PC2 (polycystin-2) forms a Ca²⁺-permeable channel in the cell membrane and its function is regulated by cytosolic Ca²⁺ levels. Mutations in the C-terminal tail of human PC2 (HPC2 Cterm) lead to autosomal dominant polycystic kidney disease. The HPC2 Cterm protein contains a Ca²⁺-binding site responsible for channel gating and function. To provide the foundation for understanding how Ca²⁺ regulates the channel through the HPC2 Cterm, we characterized Ca²⁺ binding and its conformational and dynamic responses within the HPC2 Cterm. By examining hydrogen–deuterium (H–D) exchange profiles, we show that part of the coiled-coil domain in the HPC2 Cterm forms a stable helix bundle regardless of the presence of Ca²⁺. The HPC2 L1EF construct contains the Ca²⁺-binding EF-hand and the N-terminal linker 1 region without the downstream coiled coil.

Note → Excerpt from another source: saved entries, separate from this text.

(* ===== verification/Mainnet.v ===== *)
(** Replay fixtures of mainnet blocks: src/src/test_utils/common/mainnet.rs.

    The fixtures' records, the resolution of the hardfork, the conversion to revm's environments
    and to the in-memory database, and the ingestion of JSON-RPC responses. Reading and writing
    the fixture files is input and output and is left out. *)

From S2P Require Import Prelude Model Reward World Collections Text MemoryDb.
From stdpp Require Import pretty sorting.

Open Scope string_scope.
Open Scope list_scope.
Open Scope nat_scope.

(** revm's [SpecId]: its names and the variant the crate compares with. *)
Class Specs := {
  SpecId : Type;
  SpecId_dec :: EqDecision SpecId;
  spec_from_str : string → option SpecId;
  MERGE : SpecId
}.

(** revm's recovery of the authority that signed an authorization. *)
Record SignedAuthorization := mkSignedAuthorization {
  sa_chain_id : U256;
  sa_address : Address;
  sa_nonce : Z;
  sa_y_parity : Z;
  sa_r : U256;
  sa_s : U256
}.

(** ** Fixtures *)

Record BlockFixture := mkBlockFixture {
  bf_number : Z;
  coinbase : Address;
  bf_timestamp : Z;
  bf_gas_limit : Z;
  basefee : Z;
  difficulty : U256;
  prevrandao : option B256;
  excess_blob_gas : option Z;
  bf_chain_id : Z;
  bf_spec_id : string;
  block_hashes : gmap Z B256
}.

We show that the linker stabilizes the Ca²⁺-bound conformation of the EF-hand, thus enhancing its Ca²⁺-binding affinity to the same level as the HPC2 Cterm. In comparison, the coiled coil is not required for the high-affinity binding. By comparing the conformational dynamics of the HPC2 Cterm and HPC2 L1EF with saturating Ca²⁺, we show that the HPC2 Cterm and HPC2 L1EF share a similar increase in structural stability upon Ca²⁺ binding. Nevertheless, they have different profiles of H–D exchange under non-saturating Ca²⁺ conditions, implying their different conformational exchange between the Ca²⁺-bound and -unbound states. The present study, for the first time, provides a complete map of dynamic responses to Ca²⁺-binding within the full-length HPC2 Cterm. Our results suggest mechanisms for functional regulation of the PC2 channel and PC2’s roles in the pathophysiology of polycystic kidney disease.